22.Bölüm: GÜVEN

En başından başla
                                    

"Her iddiasına varım daha da kaçacak Efsa'dan, hatta yüzüne bile bakmayacak." Dedi Çağkan umutsuzca, sözleri acıtsa da bende öyle olacağını biliyordum.

"Bende her iddiasına varım ki Ilgar tabularını yıkacak, Efsa'ya daha da yakın olacak." Dedi Karan kendinden emin bir sesle.

"Nesine?" Diyerek güldü Çağkan.

"Bizim üstümüzden bahis yapmayın." Onlara kızarak yerimden doğruldum.

"Nusr-et'den akşam yemeği, grupça." Dedi beni dinlemeyerek Karan.

"Anlaştık." Diyerek karşılık verdi Karan'da. Aleda'yla şaşkınca onlara bakıyorduk.

"Yeter, çıkın odamdan ve sakın bir daha bu konuyu açmayın." Dedim kızgınca bağırarak. İkisi de sus pus olarak çıktılar odadan. Aleda ise arkalarından bakıyordu.

"Umarım her şey güzel olur Efsa." Aleda'da son sözünü söyleyerek çıktı odadan. Düşüncelerimle ve dün gecenin anısını taşıyan odamla baş başa kaldım, kafayı yiyecektim.

Banyoya girip yüzümü yıkayıp, dişlerimi fırçaladım. Ardından üstüme bir pantolon ve tişört giyindim. Derin bir nefes alıp, odamdan çıktım. Aşağı indiğimde bir tek Demir ve Ilgar yoktu, kahvaltı masası hazırlanmıştı. Boş bir yere geçip oturdum.

"Demir nereye gitti, biliyor musun?" Dedi Çağkan, Karan'a hitaben.

"Hayır, zaten bahçede gördüm onu sabah çıkarken."

"Günaydın." Salona giren Ilgar'ın sesiyle kalbim tekledi bir an. O büyüleyici öpücükten sonra nasıl davranacaktı merak ediyordum. Herkes de benim gibi merak ediyor olacak ki Ilgar'a pür dikkat bakıyorlardı.

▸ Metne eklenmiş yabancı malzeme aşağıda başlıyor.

(** The joins. *)
Definition invited c d d' : Prop := ∃ u i,
  Locals_userID c = Some u ∧ g_bans d !! u = None ∧ verified u d ∧
  find_invite (Params c "code") d = Some i ∧ valid_at (g_now d) i = true ∧
  let d1 := set_invites <[Invite.ID i := used_once i]> d in d' = d1 ∨ joined u d1 d'.
Lemma JoinViaInvite_moves c : handles (InviteHandler.JoinViaInvite c) (invited c).
Proof.
  unfold InviteHandler.JoinViaInvite. eapply handles_bind; [apply UserID_reads|intros u].
  eapply handles_read; [apply IsBanned_reads|by auto with refuses|intros banned].
  destruct banned; [by apply handles_refuse; auto with refuses|].
  eapply handles_read; [apply GetByCode_reads|by auto with refuses|intros i0].
  eapply handles_bind; [by apply (reads_world _ (λ _ _, True))|intros now].
  eapply handles_read; [by apply (reads_of_res _ (λ _ _, True))|by auto with refuses|intros ?].
  eapply handles_read; [apply users_GetByID_reads|by auto with refuses|intros x].
  destruct (User.EmailVerified x) eqn:Ev; simpl; [|by apply handles_refuse; auto with refuses].
  eapply handles_read; [apply Config_reads|by auto with refuses|intros cfg].
  set (Q := λ d d' : guild U, ∃ i, find_invite (Params c "code") d = Some i ∧ valid_at (g_now d) i = true ∧
    let d1 := set_invites <[Invite.ID i := used_once i]> d in d' = d1 ∨ joined u d1 d').
  assert (HQ : handles (catch (InviteRepo.Use_ (U := U) (Params c "code")) InviteHandler.mapInviteError
                          (λ _, InviteHandler.join_as u InviteHandler.mapInviteError)) Q).
  { eapply handles_then; [apply Use_writes|by auto with refuses| | |].
    - intros _. apply join_as_moves. auto with refuses.
    - by left.
    - intros d d1 d2 (i & Hi & Hv & ->) Hj. exists i. split_and!; [done..|]. by destruct Hj; [left|right]. }
  eapply (handles_weaken _ _ Q).
  { destruct (0 <? _); [by apply with_age_handles|done]. }
  intros d d' (i & Hi & Hv & Hd') _ Hx _ _ _ Hb Hu. exists u, i. split_and!; [done| | |done..].
  - by apply eq_sym, bool_decide_eq_false, eq_None_not_Some in Hb.
  - by exists x.
Qed.
Definition open_joined c d d' : Prop := ∃ u cfg,
  Locals_userID c = Some u ∧ g_bans d !! u = None ∧ g_onboarding d = Some cfg ∧
  Onboarding.OpenJoin cfg = true ∧ (d' = d ∨ joined u d d').
Lemma JoinServer_moves c : handles (OnboardingHandler.JoinServer c) (open_joined c).
Proof.
  unfold OnboardingHandler.JoinServer. eapply handles_bind; [apply UserID_reads|intros u].
  eapply handles_read; [apply Config_reads|by auto with refuses|intros cfg].
  destruct (Onboarding.OpenJoin cfg) eqn:Eo; simpl; [|by apply handles_refuse; auto with refuses].
  eapply handles_read; [apply IsBanned_reads|by auto with refuses|intros banned].
  destruct banned; [by apply handles_refuse; auto with refuses|].
  set (Q := λ d d' : guild U, d' = d ∨ joined u d d').
  eapply (handles_weaken _ _ Q).
  { assert (HQ : handles (InviteHandler.join_as u OnboardingHandler.mapOnboardingError) Q)
      by (apply moves_handles, join_as_moves; auto with refuses).
    destruct (0 <? _); [|done].
    eapply handles_read; [apply users_GetByID_reads|by auto with refuses|intros x].
    apply with_age_handles. eapply handles_weaken; [exact HQ|by auto]. }
  intros d d' HQ Hb Hcfg Hu. exists u, cfg. split_and!; [done| |done..].
  by apply eq_sym, bool_decide_eq_false, eq_None_not_Some in Hb.
Qed.

(** Onboarding: what a request to activate must show. *)
Definition onboarded docs c b d d' : Prop := ∃ u body cfg d1,
  Locals_userID c = Some u ∧ b = Ok body ∧ g_onboarding d = Some cfg ∧
  (Onboarding.RequireEmailVerification cfg = true → verified u d) ∧
  Onboarding.RequirePhone cfg = false ∧ Onboarding.RequireCaptcha cfg = false ∧
  Onboarding.requiredSlugs docs ⊆ list_to_set (ao_AcceptedDocumentSlugs body) ∧
  accepted u (ao_AcceptedDocumentSlugs body) d d1 ∧
  (d' = d1 ∨ activated u (Onboarding.AutoRoles cfg) d1 d').
(* ===== verification/Routes.v ===== *)
(** * The routes of members, bans, roles, invites, overrides and onboarding:
    cmd/uncord/routes.go

    The middleware chains and the handlers behind them.  The theorem: every request that
    succeeds or changes the tables was made by an authenticated caller with the verified
    address, the membership and the permission the route asks for, and changed them by steps of
    GuildSpec.v and JoinSpec.v; so what is proved of those steps holds after any history of
    requests (GuildHistory.v). *)
From S2P Require Import Prelude GoStd Platform Permission PermCache PermInvalidate Validate Config.
From S2P Require Import Jwt Postgres Frames Domain GuildTables GuildRepo Http MemberApi UserDB JoinApi.
From S2P Require Import GuildSpec JoinSpec ApiLogic MemberProofs JoinProofs GuildStore ResolverFrame.
Open Scope Z_scope.

(** A route, with the decoded body of the request. *)
Inductive server_route :=
| ListMembers | GetSelf | UpdateSelf (b : res UpdateMemberRequest) | Leave | GetMember
| UpdateMember (b : res UpdateMemberRequest) | KickMember | SetTimeout (b : res TimeoutMemberRequest)
| ClearTimeout | AssignRole | RemoveRole
| ListBans | BanMember (b : res BanMemberRequest) | UnbanMember
| ListRoles | CreateRole (b : res CreateRoleRequest) | UpdateRole (b : res UpdateRoleRequest)
| DeleteRole
| ListChannelMembers
| CreateInvite (b : res CreateInviteRequest) | ListInvites | DeleteInvite | JoinViaInvite
| SetOverride (b : res SetOverrideRequest) | DeleteOverride | GetMyPermissions
| GetOnboarding | UpdateOnboarding (b : res UpdateOnboardingConfigRequest)
| AcceptOnboarding (b : res AcceptOnboardingRequest) | GetAcceptance | GetOnboardingStatus | JoinServer.

(** What a route asks for: [Authenticated] routes come after requireAuth and requireCSRF only,
    the others also after requireVerifiedEmail. *)
Inductive access := Authenticated | Verified | ActiveMember | WithPermission (perm : Z) | InChannel (perm : Z).

(** The data of the answers. *)
Inductive answer :=
| AMembers (l : list Models.Member) | AMember (m : Models.Member) | ABans (l : list BanModel)
| ARoles (l : list Models.Role) | ARole (r : Models.Role) | ANone
| AInvites (l : list Events.Invite) | AInvite (i : Events.Invite) | AOverride (o : PermissionOverride)
| APermissions (p : Z) | AOnboarding (o : Models.OnboardingConfig)
| AAcceptances (l : list DocumentAcceptance) | AStep (s : string).

Definition body_map {A B} (f : A → B) (b : body A) : body B :=
  match b with NoBody => NoBody | Data a => Data (f a) | ErrorBody x m => ErrorBody x m end.
Definition respond {W A B} (f : A → B) (m : M W (response A)) : M W (response B) :=
  r ← m; mret (mkResponse (status r) (body_map f (content r))).

Section routes.
Context {U W : Type} `{UUIDLib U} `{!RandomUUID U} `{!UUIDOrder U} `{!MemberStatuses}.
Context `{Postgres (guild U) W} `{Clock W} `{PermissionLib} `{!RoutePermissions} `{JwtLib}.
Context `{Valkey W} `{!Store U W} `{!Cache U W} `{!Codec (InvalidationMessage U)} `{!Codec (gmap string string)}.
Context `{GatewayQueue W} `{AuditLog U W} `{EventNames} `{ApiErrors} `{TimeFormat} `{TimeParse}.
Context `{CryptoRand W} `{!UserRepo U W} `{!Codec (gmap string json_scalar)} `{!OnboardingSteps}.
Context (docs : Onboarding.DocumentStore).
Implicit Types (h : handler) (c : request U).

Definition route_method (x : server_route) : string :=
  match x with
  | ListMembers | GetSelf | GetMember | ListBans | ListRoles | ListChannelMembers | ListInvites
  | GetMyPermissions | GetOnboarding | GetAcceptance | GetOnboardingStatus => "GET"
  | UpdateSelf _ | UpdateMember _ | UpdateRole _ | UpdateOnboarding _ => "PATCH"
  | SetTimeout _ | AssignRole | BanMember _ | SetOverride _ => "PUT"
  | CreateRole _ | CreateInvite _ | JoinViaInvite | AcceptOnboarding _ | JoinServer => "POST"
  | Leave | KickMember | ClearTimeout | RemoveRole | UnbanMember | DeleteRole | DeleteInvite
  | DeleteOverride => "DELETE"
  end.
Definition route_access (x : server_route) : access :=
  match x with
  | JoinViaInvite | GetOnboarding | GetAcceptance | GetOnboardingStatus => Authenticated
  | GetSelf | Leave | JoinServer | AcceptOnboarding _ => Verified
  | ListMembers | GetMember | ListRoles | GetMyPermissions | UpdateOnboarding _ => ActiveMember
  | ListChannelMembers => InChannel ViewChannels
  | CreateInvite _ => WithPermission CreateInvites
  | ListInvites | DeleteInvite => WithPermission ManageInvites
  | SetOverride _ | DeleteOverride => WithPermission ManageRoles
  | UpdateSelf _ => WithPermission ChangeNicknames
  | UpdateMember _ => WithPermission ManageNicknames
  | KickMember => WithPermission KickMembers
  | SetTimeout _ | ClearTimeout => WithPermission TimeoutMembers
  | AssignRole | RemoveRole => WithPermission AssignRoles
  | ListBans | BanMember _ | UnbanMember => WithPermission BanMembers
  | CreateRole _ | UpdateRole _ | DeleteRole => WithPermission ManageRoles
  end.
Definition GetProfile c : M W (response Models.UserProfile) :=
  ParseUUIDParam c "userID" ValidationError (λ targetID,
  catch (users_GetByID targetID) mapUserError (λ u, Success (User.ToProfileModel u))).

Definition UpdateMe c (decoded : res UpdateUserRequest) : M W (response Models.User) :=
  userID ← UserID c;
  Bind decoded (λ body,
  let displayName := User.NormalizeDisplayName (uu_DisplayName body) in
  catch (of_res (User.ValidateDisplayName displayName)) mapUserError (λ _,
  let pronouns := User.NormalizePronouns (uu_Pronouns body) in
  catch (of_res (User.ValidatePronouns pronouns)) mapUserError (λ _,
  let about := User.NormalizeAbout (uu_About body) in
  catch (of_res (User.ValidateAbout about)) mapUserError (λ _,
  catch (of_res (User.ValidateThemeColour (uu_ThemeColourPrimary body))) mapUserError (λ _,
  catch (of_res (User.ValidateThemeColour (uu_ThemeColourSecondary body))) mapUserError (λ _,
  catch (users_Update userID (mkUpdateParams displayName pronouns about (uu_ThemeColourPrimary body)
           (uu_ThemeColourSecondary body))) mapUserError (λ u,
  Success (User.ToModel u)))))))).

Definition DeleteMe c (decoded : res string) : M W (response unit) :=
  userID ← UserID c;
  Bind decoded (λ password,
  required (filled password) "password is required" (
  catch (DeleteAccount h userID password) mapAuthServiceError (λ _,
  SendStatus StatusNoContent))).
End user_handler.
End UserHandler.

(** ** page/verify.go

    [tmpl] executes the page's template: the compiled-in one or the operator's. *)
Record verifyData := mkVerifyData { vd_Title : string; vd_Heading : string; vd_Message : string; vd_AccentColour : string }.
Inductive page := Html (text : string) | PlainText (text : string).
Module VerifyHandler.
Section verify_handler.
Context {U W : Type} `{UUIDLib U} `{Valkey W} `{IdGen U W} `{Clock W} `{JwtLib} `{NetMail}.
Context `{RandLib W} `{Argon2 W} `{CryptoLib} `{TotpLib W} `{ResponseCookies W}.
Context `{UserRepo U W} `{ServerRepo U W} `{Blocklist W} `{!Codec (InvalidationMessage U)}.
Context `{ApiErrors} `{AccountErrors}.
Context (h : Service W) (serverName : string) (tmpl : verifyData → res string).
Implicit Types (c : request U).

Definition renderPage (st : Z) (data : verifyData) : M W (response page) :=
  match tmpl data with
  | Ok buf => SuccessStatus st (Html buf)
  | Err _ => SuccessStatus StatusInternalServerError (PlainText "internal server error")
  end.
Definition VerifyEmail c : M W (response page) :=
  let token := Query c "token" in
  if bool_decide (token = ""%string) then
    renderPage StatusBadRequest (mkVerifyData (serverName +:+ " — Email Verification") "Missing Token"
      "No verification token was provided. Please check the link in your email and try again." "#e74c3c")
  else
    catch (VerifyEmail (U := U) h token) (λ err,
      if errors_Is err Tokens.ErrInvalidToken then
        renderPage StatusBadRequest (mkVerifyData (serverName +:+ " — Email Verification") "Verification Failed"
          "This verification link is invalid or has expired. Please request a new verification email." "#e74c3c")
      else
        renderPage StatusInternalServerError (mkVerifyData (serverName +:+ " — Email Verification") "Something Went Wrong"
          "An unexpected error occurred while verifying your email. Please try again later." "#e74c3c"))
    (λ _,
      renderPage StatusOK (mkVerifyData (serverName +:+ " — Email Verified") "Email Verified"
        ("Your email address has been verified. You can close this page and return to " +:+ serverName +:+ ".") "#2ecc71")).
End verify_handler.
End VerifyHandler.

(** ** cmd/uncord/routes.go *)
Inductive account_route :=
| RRegister (b : res RegisterRequest) | RLogin (ip : string) (b : res LoginBody) | RRefresh (b : res string)
| RVerifyEmail (b : res string) | RMFAVerify (b : res MFAVerifyRequest) | RVerifyPage
| RResendVerification | RVerifyPassword (b : res string) | RLogout | RGatewayTicket
| RGetMe | RUpdateMe (b : res UpdateUserRequest) | RDeleteMe (b : res string) | RGetProfile
| RMFAEnable (b : res string) | RMFAConfirm (b : res string) | RMFADisable (b : res MFADisableRequest)
| RMFACodes (b : res string).

(** Middleware before the handler: none; requireAuth and requireCSRF; requireVerifiedEmail too. *)
Inductive account_access := Anyone | SignedIn | SignedInVerified.
Inductive account_answer :=
| ASession (a : AuthResponse) | ALogin (a : login_answer) | ATokens (p : TokenPair) | APage (p : page)
| AMessage (m : string) | ATicket (t : string) | ANothing | AUser (u : Models.User)
| AProfile (u : Models.UserProfile) | ASetup (r : MFASetupResult) | ACodes (l : list string).

Section routes.
Context {U W : Type} `{UUIDLib U} `{Valkey W} `{IdGen U W} `{Clock W} `{JwtLib} `{NetMail}.
Context `{RandLib W} `{Argon2 W} `{CryptoLib} `{TotpLib W} `{ResponseCookies W}.
Context `{UserRepo U W} `{ServerRepo U W} `{Blocklist W} `{!Codec (InvalidationMessage U)}.
Context `{ApiErrors} `{AccountErrors}.
Context (h : Service W) (tmpl : verifyData → res string).

Definition account_access_of (x : account_route) : account_access :=
  match x with
  | RRegister _ | RLogin _ _ | RRefresh _ | RVerifyEmail _ | RMFAVerify _ | RVerifyPage => Anyone
  | RResendVerification | RVerifyPassword _ | RLogout | RGatewayTicket => SignedIn
  | RGetMe | RUpdateMe _ | RDeleteMe _ | RGetProfile
  | RMFAEnable _ | RMFAConfirm _ | RMFADisable _ | RMFACodes _ => SignedInVerified
  end.
Definition serve_account (x : account_route) (c : request U) : M W (response account_answer) :=
  let cfg := config h in
  match x with
  | RRegister b => respond ASession (AuthHandler.Register (U := U) h cfg b)
  | RLogin ip b => respond ALogin (AuthHandler.Login (U := U) h cfg ip b)
  | RRefresh b => respond ATokens (AuthHandler.Refresh h cfg c b)
  | RVerifyEmail b => respond ASession (AuthHandler.VerifyEmail (U := U) h cfg b)
  | RMFAVerify b => respond ASession (AuthHandler.MFAVerify (U := U) h cfg b)
  | RVerifyPage => respond APage (VerifyHandler.VerifyEmail h (ServerName cfg) tmpl c)
  | RResendVerification => respond AMessage (AuthHandler.ResendVerification h c)
  | RVerifyPassword b => respond (λ _, ANothing) (AuthHandler.VerifyPassword c b)
  | RLogout => respond (λ _, ANothing) (AuthHandler.Logout cfg c)
  | RGatewayTicket => respond ATicket (AuthHandler.GatewayTicket c)
  | RGetMe => respond AUser (UserHandler.GetMe c)
  | RUpdateMe b => respond AUser (UserHandler.UpdateMe c b)
  | RDeleteMe b => respond (λ _, ANothing) (UserHandler.DeleteMe h c b)
  | RGetProfile => respond AProfile (UserHandler.GetProfile c)
  | RMFAEnable b => respond ASetup (MFAHandler.Enable h c b)
  | RMFAConfirm b => respond ACodes (MFAHandler.Confirm h c b)
  | RMFADisable b => respond AMessage (MFAHandler.Disable h c b)
  | RMFACodes b => respond ACodes (MFAHandler.RegenerateCodes h c b)
  end.
Definition account_routes (x : account_route) (c : request U) : M W (response account_answer) :=
  let cfg := config h in
  let gate := RequireAuth (Expose (JWTSecret cfg)) (ServerURL cfg) cfg in
  match account_access_of x with
  | Anyone => serve_account x c
  | SignedIn => gate (RequireCSRF cfg (serve_account x)) c
  | SignedInVerified => gate (RequireCSRF cfg (RequireVerifiedEmail (serve_account x))) c
  end.
End routes.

Ilgar hepimizin şaşıracağı bir şey yaptı, ilk defa bir kahvaltı masasında gelip kendi isteğiyle yanıma oturdu. Sanki çok doğal bir şeymiş gibi davranıyordu, ben ise şoktaydım. Karan'ın Çağkan'a sırıttığını görmüştüm.

Ilgar tabağına bir şeyler doldururken durdu, yüzümüze baktı. "Yüzümde bir şey mi var?" Hepimiz kafamızı olumsuz anlamda salladık. Ellerini iki yana açtı. "O zaman neden hepiniz suratıma bakıyorsunuz? Önünüze dönsenize." Azarlar ses tonuyla herkes kahvaltısına dönmüştü, bende kendimi toparlamaya çalışarak çatalımı elime aldım.

"Ekmeği uzatır mısın kimsesiz?" İkinci bir şok yaşarken yüzüne baktım. Sanki her sabahki gibi, yaptıkları çok normalmiş gibi bir yüz ifadesi vardı. Tamam aslında bunlar normal hareketlerdi ama Ilgar bunları bana karşı yapınca hiçte normal olmuyordu. Kendime gelmeye çalışarak küçük ekmek sepetini ona uzattım.

Sanırım bu yaptığım en tuhaf kahvaltıydı.

"Kuş kadar yiyorsun." Ilgar'ın sözleriyle yine bir şok yaşarken tabağıma baktım. Resmen beni düşünüyordu.

"Çok yemeye alışık değilim." Kaşları çatılarak tabağıma bir kaç sosis ve peynir koydu. O kadar şaşkındım ki konuşsam kekelerdim sanırım.

"Akşama bir Nusr-et yaparız arık." Karan sırıtarak Çağkan'a söylemişti, Çağakan ise yüzünü buruşturdu.

Ilgar kahvaltısını yapmaya devam ederken, bende onun tabağıma koyduğu her şeyi birden gelen iştahla bitirdim. Tabağıma kaydı bakışları.

"İlla birisinin tabağını mı doldurması gerek yemen için?" Sessiz kaldım, sadece sen doldursan yeter diyemedim. Kelimelerimi yuttum ve tabağımı alıp mutfağa götürdüm. İçimde ki mutlulukla güldüm kendi kendime. Daha soğuk falan olmamıştı, aksine hiç olmadığı kadar sıcaktı. Aşmaya çalışıyordu korkularını, alışmaya çalışıyordu bana.